Department of Urology, The First Hospital of China Medical University, Shenyang, Liaoning, China.
Chinese Academy of Medical Sciences and Peking Union Medical College, Beijing, China.
Int Immunopharmacol. 2023 Mar;116:109735. doi: 10.1016/j.intimp.2023.109735. Epub 2023 Jan 28.
Three subtypes of samples were generated based on genes involved in fatty acid metabolism in The Cancer Genome Atlas (TCGA)-RCC patients using a non-negative matrix factorization (NMF) algorithm. 32 co-expressed modules were identified using WCGNA. We constructed a four-gene signature in our training set using least absolute shrinkage selection operator regression analysis and verified it in our testing and overall sets. A relevant study analysis in clinical trials was conducted, which showed the model had good stability and potential application value for predicting outcomes. We analyzed the immune microenvironment using MCPcounter, CIBERSORT, quanTIseq, TIMER and ESTIMATE algorithms, and the result indicated risk was positively related to T cells, B-lineage, and fibroblasts and negatively correlated with monocytic lineage, myeloid dendritic cells, neutrophils, and endothelial cells, and CPT1B was positively related to T cells, CD8 + T cells, Cytotoxic lymphocytes and NK cells, and negatively correlated with myeloid dendritic cells, fibroblasts, endothelial cells. Tumor mutation burden was positively related to risk score and the expression of CPT1B using the R packages corrplot, circlize. Through the R package pRRophetic, drug sensitivity tests showed that the low-risk score group would benefit more from sunitinib and less from pazopanib, sorafenib, temsirolimus, gemcitabine and doxorubicin than the high-risk score group. We performed the relevant basic assay validation for CPT1B, and the proliferation ability of RCC cells was inhibited after the knockdown of protein expression of CPT1B. In conclusion, we established a four-gene model that can predict outcomes of RCC with potential applications in diagnosis and treatment.

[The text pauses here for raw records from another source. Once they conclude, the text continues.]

(** * StrixCraft.io shared protocol: the wire types and what they admit

    The shared package of the repository consists of two TypeScript
    modules, [shared/src/protocol.ts] and [shared/src/types.ts].  Both hold
    type declarations only: string enums, interfaces (with [extends]) and
    one union.  This development transcribes those declarations and
    states, against them, which JavaScript values are well formed.

    - [TS]: JavaScript values and the structural meaning of the TypeScript
      types that the two modules use.
    - [Protocol]: [protocol.ts], declaration by declaration.
    - [Types]: [types.ts], declaration by declaration.
    - [Uint8Array]: reads and writes of the elements of a typed array.
    - [Codec], [Session]: the encoder, the decoder and the connection
      state machine that the design document describes and the repository
      does not have yet, over the messages of [Protocol].
*)

From Stdlib Require Import ZArith List String Bool Lia.
Import ListNotations.
Open Scope string_scope.
Open Scope Z_scope.
Set Warnings "-register-all".

(* ================================================================= *)
(** * TypeScript types and JavaScript values *)

Module TS.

基于癌症基因组图谱(TCGA)-RCC 患者中涉及脂肪酸代谢的基因,使用非负矩阵分解(NMF)算法生成了三种亚型的样本。使用 WGCNA 鉴定了 32 个共表达模块。我们使用最小绝对收缩和选择算子回归分析在训练集中构建了一个四基因签名,并在测试集和总集中进行了验证。进行了一项相关的临床试验研究分析,结果表明该模型具有良好的稳定性和预测结果的潜在应用价值。我们使用 MCPcounter、CIBERSORT、quanTIseq、TIMER 和 ESTIMATE 算法分析了免疫微环境,结果表明风险与 T 细胞、B 细胞系和成纤维细胞呈正相关,与单核细胞系、髓样树突状细胞、中性粒细胞和内皮细胞呈负相关,CPT1B 与 T 细胞、CD8+T 细胞、细胞毒性淋巴细胞和 NK 细胞呈正相关,与髓样树突状细胞、成纤维细胞和内皮细胞呈负相关。肿瘤突变负担与风险评分和 CPT1B 的表达呈正相关,使用 R 包 corrplot、circlize 进行分析。通过 R 包 pRRophetic,药物敏感性测试表明,低风险评分组将从舒尼替尼中获益更多,从帕唑帕尼、索拉非尼、替西罗莫司、吉西他滨和阿霉素中获益更少。我们对 CPT1B 进行了相关的基础实验验证,敲低 CPT1B 蛋白表达后,RCC 细胞的增殖能力受到抑制。总之,我们建立了一个可以预测 RCC 结果的四基因模型,具有在诊断和治疗中的潜在应用价值。